• _Try it_:
Repeat the entries that follow, exactly as they are written.

• _Extracted information_:
---

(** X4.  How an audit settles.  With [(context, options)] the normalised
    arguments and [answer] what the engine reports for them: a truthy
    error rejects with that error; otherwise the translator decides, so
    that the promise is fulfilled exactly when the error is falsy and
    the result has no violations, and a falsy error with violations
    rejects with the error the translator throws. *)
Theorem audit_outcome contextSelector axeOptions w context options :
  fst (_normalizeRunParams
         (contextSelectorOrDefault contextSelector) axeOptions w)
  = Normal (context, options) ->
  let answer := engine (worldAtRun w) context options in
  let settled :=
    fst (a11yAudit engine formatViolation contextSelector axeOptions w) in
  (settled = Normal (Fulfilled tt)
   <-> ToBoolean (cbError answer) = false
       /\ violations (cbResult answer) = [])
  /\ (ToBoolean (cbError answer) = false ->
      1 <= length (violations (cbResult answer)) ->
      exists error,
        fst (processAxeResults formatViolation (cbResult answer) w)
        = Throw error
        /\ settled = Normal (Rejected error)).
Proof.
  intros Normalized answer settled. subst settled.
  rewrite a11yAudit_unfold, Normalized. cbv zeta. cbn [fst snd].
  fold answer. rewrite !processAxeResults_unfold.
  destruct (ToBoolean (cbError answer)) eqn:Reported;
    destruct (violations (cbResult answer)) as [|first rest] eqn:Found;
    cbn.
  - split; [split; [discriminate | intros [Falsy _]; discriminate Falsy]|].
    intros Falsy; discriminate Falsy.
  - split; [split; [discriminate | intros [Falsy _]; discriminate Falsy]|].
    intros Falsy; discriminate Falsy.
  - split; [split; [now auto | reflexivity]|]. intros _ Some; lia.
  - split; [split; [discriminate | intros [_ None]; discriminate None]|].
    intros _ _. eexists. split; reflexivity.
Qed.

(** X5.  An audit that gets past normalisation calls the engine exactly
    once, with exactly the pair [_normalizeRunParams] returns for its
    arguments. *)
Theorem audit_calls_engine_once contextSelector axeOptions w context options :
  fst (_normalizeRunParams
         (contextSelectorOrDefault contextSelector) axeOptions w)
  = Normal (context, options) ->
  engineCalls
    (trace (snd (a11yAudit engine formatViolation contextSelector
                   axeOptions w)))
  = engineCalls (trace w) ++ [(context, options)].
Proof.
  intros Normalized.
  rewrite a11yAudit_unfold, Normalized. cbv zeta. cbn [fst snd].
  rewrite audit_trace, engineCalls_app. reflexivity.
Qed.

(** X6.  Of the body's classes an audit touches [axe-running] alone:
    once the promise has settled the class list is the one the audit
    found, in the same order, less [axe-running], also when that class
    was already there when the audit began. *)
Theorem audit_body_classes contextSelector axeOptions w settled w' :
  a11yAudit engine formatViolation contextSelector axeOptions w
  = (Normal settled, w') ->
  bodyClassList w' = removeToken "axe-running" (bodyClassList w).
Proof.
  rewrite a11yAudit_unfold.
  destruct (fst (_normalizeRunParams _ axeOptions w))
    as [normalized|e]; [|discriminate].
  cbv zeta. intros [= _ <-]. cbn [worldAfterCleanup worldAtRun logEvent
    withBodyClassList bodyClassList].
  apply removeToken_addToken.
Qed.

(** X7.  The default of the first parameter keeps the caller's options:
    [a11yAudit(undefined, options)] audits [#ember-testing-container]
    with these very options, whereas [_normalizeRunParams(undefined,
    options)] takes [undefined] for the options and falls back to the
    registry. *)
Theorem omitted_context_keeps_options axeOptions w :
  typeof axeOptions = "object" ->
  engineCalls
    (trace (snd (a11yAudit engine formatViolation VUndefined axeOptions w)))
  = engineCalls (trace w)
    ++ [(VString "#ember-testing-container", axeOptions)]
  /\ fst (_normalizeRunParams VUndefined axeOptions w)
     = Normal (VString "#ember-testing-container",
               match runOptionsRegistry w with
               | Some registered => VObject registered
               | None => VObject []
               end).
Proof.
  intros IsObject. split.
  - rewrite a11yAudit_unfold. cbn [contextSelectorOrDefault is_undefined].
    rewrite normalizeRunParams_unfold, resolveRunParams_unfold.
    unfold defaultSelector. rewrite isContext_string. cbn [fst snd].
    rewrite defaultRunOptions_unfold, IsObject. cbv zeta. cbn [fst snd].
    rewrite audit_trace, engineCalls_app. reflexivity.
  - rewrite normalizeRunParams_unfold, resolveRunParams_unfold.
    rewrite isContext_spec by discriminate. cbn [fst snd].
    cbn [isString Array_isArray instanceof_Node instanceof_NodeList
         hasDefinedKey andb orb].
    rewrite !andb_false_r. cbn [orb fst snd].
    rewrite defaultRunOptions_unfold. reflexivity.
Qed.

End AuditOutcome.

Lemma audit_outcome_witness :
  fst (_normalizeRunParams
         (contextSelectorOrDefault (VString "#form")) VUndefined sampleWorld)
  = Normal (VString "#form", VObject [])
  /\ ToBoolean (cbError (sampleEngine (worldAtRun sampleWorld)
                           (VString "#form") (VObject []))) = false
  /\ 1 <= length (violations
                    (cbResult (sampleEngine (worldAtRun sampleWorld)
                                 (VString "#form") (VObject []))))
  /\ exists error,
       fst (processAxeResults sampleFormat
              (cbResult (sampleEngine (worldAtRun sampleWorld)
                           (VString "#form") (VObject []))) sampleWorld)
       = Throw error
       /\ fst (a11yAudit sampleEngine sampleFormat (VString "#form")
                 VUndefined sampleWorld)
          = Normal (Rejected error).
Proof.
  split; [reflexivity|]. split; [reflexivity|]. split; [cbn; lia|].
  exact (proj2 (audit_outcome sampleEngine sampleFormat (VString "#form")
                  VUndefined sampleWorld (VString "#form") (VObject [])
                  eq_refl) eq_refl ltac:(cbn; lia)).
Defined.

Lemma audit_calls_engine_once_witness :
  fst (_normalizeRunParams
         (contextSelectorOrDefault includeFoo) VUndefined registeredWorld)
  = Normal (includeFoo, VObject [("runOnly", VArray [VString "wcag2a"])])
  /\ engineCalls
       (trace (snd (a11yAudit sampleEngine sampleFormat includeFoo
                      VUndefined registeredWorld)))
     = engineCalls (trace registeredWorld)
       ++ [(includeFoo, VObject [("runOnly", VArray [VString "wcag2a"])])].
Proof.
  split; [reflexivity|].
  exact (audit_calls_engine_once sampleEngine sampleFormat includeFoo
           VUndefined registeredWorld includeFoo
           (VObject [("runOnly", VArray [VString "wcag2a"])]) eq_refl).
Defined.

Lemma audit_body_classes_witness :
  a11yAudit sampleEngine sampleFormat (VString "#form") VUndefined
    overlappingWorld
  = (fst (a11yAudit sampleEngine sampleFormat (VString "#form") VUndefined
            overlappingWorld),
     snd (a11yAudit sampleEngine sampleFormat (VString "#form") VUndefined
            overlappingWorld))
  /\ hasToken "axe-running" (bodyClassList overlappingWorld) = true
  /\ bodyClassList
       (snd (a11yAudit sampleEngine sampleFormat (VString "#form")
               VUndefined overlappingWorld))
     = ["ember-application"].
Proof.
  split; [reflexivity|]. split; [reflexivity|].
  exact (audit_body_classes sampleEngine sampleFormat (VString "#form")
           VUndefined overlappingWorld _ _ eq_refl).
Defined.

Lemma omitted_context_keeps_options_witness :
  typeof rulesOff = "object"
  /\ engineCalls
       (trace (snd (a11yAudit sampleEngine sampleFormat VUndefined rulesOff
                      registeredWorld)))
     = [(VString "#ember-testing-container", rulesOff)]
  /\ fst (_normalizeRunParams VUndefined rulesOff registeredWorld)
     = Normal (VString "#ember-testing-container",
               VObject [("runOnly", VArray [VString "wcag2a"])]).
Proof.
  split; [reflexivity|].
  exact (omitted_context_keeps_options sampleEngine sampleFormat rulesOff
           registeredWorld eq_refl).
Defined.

---

• _Response area_:
(** X4.  How an audit settles.  With [(context, options)] the normalised
    arguments and [answer] what the engine reports for them: a truthy
    error rejects with that error; otherwise the translator decides, so
    that the promise is fulfilled exactly when the error is falsy and
    the result has no violations, and a falsy error with violations
    rejects with the error the translator throws. *)
Theorem audit_outcome contextSelector axeOptions w context options :
  fst (_normalizeRunParams
         (contextSelectorOrDefault contextSelector) axeOptions w)
  = Normal (context, options) ->
  let answer := engine (worldAtRun w) context options in
  let settled :=
    fst (a11yAudit engine formatViolation contextSelector axeOptions w) in
  (settled = Normal (Fulfilled tt)
   <-> ToBoolean (cbError answer) = false
       /\ violations (cbResult answer) = [])
  /\ (ToBoolean (cbError answer) = false ->
      1 <= length (violations (cbResult answer)) ->
      exists error,
        fst (processAxeResults formatViolation (cbResult answer) w)
        = Throw error
        /\ settled = Normal (Rejected error)).
Proof.
  intros Normalized answer settled. subst settled.
  rewrite a11yAudit_unfold, Normalized. cbv zeta. cbn [fst snd].
  fold answer. rewrite !processAxeResults_unfold.
  destruct (ToBoolean (cbError answer)) eqn:Reported;
    destruct (violations (cbResult answer)) as [|first rest] eqn:Found;
    cbn.
  - split; [split; [discriminate | intros [Falsy _]; discriminate Falsy]|].
    intros Falsy; discriminate Falsy.
  - split; [split; [discriminate | intros [Falsy _]; discriminate Falsy]|].
    intros Falsy; discriminate Falsy.
  - split; [split; [now auto | reflexivity]|]. intros _ Some; lia.
  - split; [split; [discriminate | intros [_ None]; discriminate None]|].
    intros _ _. eexists. split; reflexivity.
Qed.

(** X5.  An audit that gets past normalisation calls the engine exactly
    once, with exactly the pair [_normalizeRunParams] returns for its
    arguments. *)
Theorem audit_calls_engine_once contextSelector axeOptions w context options :
  fst (_normalizeRunParams
         (contextSelectorOrDefault contextSelector) axeOptions w)
  = Normal (context, options) ->
  engineCalls
    (trace (snd (a11yAudit engine formatViolation contextSelector
                   axeOptions w)))
  = engineCalls (trace w) ++ [(context, options)].
Proof.
  intros Normalized.
  rewrite a11yAudit_unfold, Normalized. cbv zeta. cbn [fst snd].
  rewrite audit_trace, engineCalls_app. reflexivity.
Qed.

(** X6.  Of the body's classes an audit touches [axe-running] alone:
    once the promise has settled the class list is the one the audit
    found, in the same order, less [axe-running], also when that class
    was already there when the audit began. *)
Theorem audit_body_classes contextSelector axeOptions w settled w' :
  a11yAudit engine formatViolation contextSelector axeOptions w
  = (Normal settled, w') ->
  bodyClassList w' = removeToken "axe-running" (bodyClassList w).
Proof.
  rewrite a11yAudit_unfold.
  destruct (fst (_normalizeRunParams _ axeOptions w))
    as [normalized|e]; [|discriminate].
  cbv zeta. intros [= _ <-]. cbn [worldAfterCleanup worldAtRun logEvent
    withBodyClassList bodyClassList].
  apply removeToken_addToken.
Qed.

(** X7.  The default of the first parameter keeps the caller's options:
    [a11yAudit(undefined, options)] audits [#ember-testing-container]
    with these very options, whereas [_normalizeRunParams(undefined,
    options)] takes [undefined] for the options and falls back to the
    registry. *)
Theorem omitted_context_keeps_options axeOptions w :
  typeof axeOptions = "object" ->
  engineCalls
    (trace (snd (a11yAudit engine formatViolation VUndefined axeOptions w)))
  = engineCalls (trace w)
    ++ [(VString "#ember-testing-container", axeOptions)]
  /\ fst (_normalizeRunParams VUndefined axeOptions w)
     = Normal (VString "#ember-testing-container",
               match runOptionsRegistry w with
               | Some registered => VObject registered
               | None => VObject []
               end).
Proof.
  intros IsObject. split.
  - rewrite a11yAudit_unfold. cbn [contextSelectorOrDefault is_undefined].
    rewrite normalizeRunParams_unfold, resolveRunParams_unfold.
    unfold defaultSelector. rewrite isContext_string. cbn [fst snd].
    rewrite defaultRunOptions_unfold, IsObject. cbv zeta. cbn [fst snd].
    rewrite audit_trace, engineCalls_app. reflexivity.
  - rewrite normalizeRunParams_unfold, resolveRunParams_unfold.
    rewrite isContext_spec by discriminate. cbn [fst snd].
    cbn [isString Array_isArray instanceof_Node instanceof_NodeList
         hasDefinedKey andb orb].
    rewrite !andb_false_r. cbn [orb fst snd].
    rewrite defaultRunOptions_unfold. reflexivity.
Qed.

End AuditOutcome.

Lemma audit_outcome_witness :
  fst (_normalizeRunParams
         (contextSelectorOrDefault (VString "#form")) VUndefined sampleWorld)
  = Normal (VString "#form", VObject [])
  /\ ToBoolean (cbError (sampleEngine (worldAtRun sampleWorld)
                           (VString "#form") (VObject []))) = false
  /\ 1 <= length (violations
                    (cbResult (sampleEngine (worldAtRun sampleWorld)
                                 (VString "#form") (VObject []))))
  /\ exists error,
       fst (processAxeResults sampleFormat
              (cbResult (sampleEngine (worldAtRun sampleWorld)
                           (VString "#form") (VObject []))) sampleWorld)
       = Throw error
       /\ fst (a11yAudit sampleEngine sampleFormat (VString "#form")
                 VUndefined sampleWorld)
          = Normal (Rejected error).
Proof.
  split; [reflexivity|]. split; [reflexivity|]. split; [cbn; lia|].
  exact (proj2 (audit_outcome sampleEngine sampleFormat (VString "#form")
                  VUndefined sampleWorld (VString "#form") (VObject [])
                  eq_refl) eq_refl ltac:(cbn; lia)).
Defined.

Lemma audit_calls_engine_once_witness :
  fst (_normalizeRunParams
         (contextSelectorOrDefault includeFoo) VUndefined registeredWorld)
  = Normal (includeFoo, VObject [("runOnly", VArray [VString "wcag2a"])])
  /\ engineCalls
       (trace (snd (a11yAudit sampleEngine sampleFormat includeFoo
                      VUndefined registeredWorld)))
     = engineCalls (trace registeredWorld)
       ++ [(includeFoo, VObject [("runOnly", VArray [VString "wcag2a"])])].
Proof.
  split; [reflexivity|].
  exact (audit_calls_engine_once sampleEngine sampleFormat includeFoo
           VUndefined registeredWorld includeFoo
           (VObject [("runOnly", VArray [VString "wcag2a"])]) eq_refl).
Defined.

Lemma audit_body_classes_witness :
  a11yAudit sampleEngine sampleFormat (VString "#form") VUndefined
    overlappingWorld
  = (fst (a11yAudit sampleEngine sampleFormat (VString "#form") VUndefined
            overlappingWorld),
     snd (a11yAudit sampleEngine sampleFormat (VString "#form") VUndefined
            overlappingWorld))
  /\ hasToken "axe-running" (bodyClassList overlappingWorld) = true
  /\ bodyClassList
       (snd (a11yAudit sampleEngine sampleFormat (VString "#form")
               VUndefined overlappingWorld))
     = ["ember-application"].
Proof.
  split; [reflexivity|]. split; [reflexivity|].
  exact (audit_body_classes sampleEngine sampleFormat (VString "#form")
           VUndefined overlappingWorld _ _ eq_refl).
Defined.

Lemma omitted_context_keeps_options_witness :
  typeof rulesOff = "object"
  /\ engineCalls
       (trace (snd (a11yAudit sampleEngine sampleFormat VUndefined rulesOff
                      registeredWorld)))
     = [(VString "#ember-testing-container", rulesOff)]
  /\ fst (_normalizeRunParams VUndefined rulesOff registeredWorld)
     = Normal (VString "#ember-testing-container",
               VObject [("runOnly", VArray [VString "wcag2a"])]).
Proof.
  split; [reflexivity|].
  exact (omitted_context_keeps_options sampleEngine sampleFormat rulesOff
           registeredWorld eq_refl).
Defined.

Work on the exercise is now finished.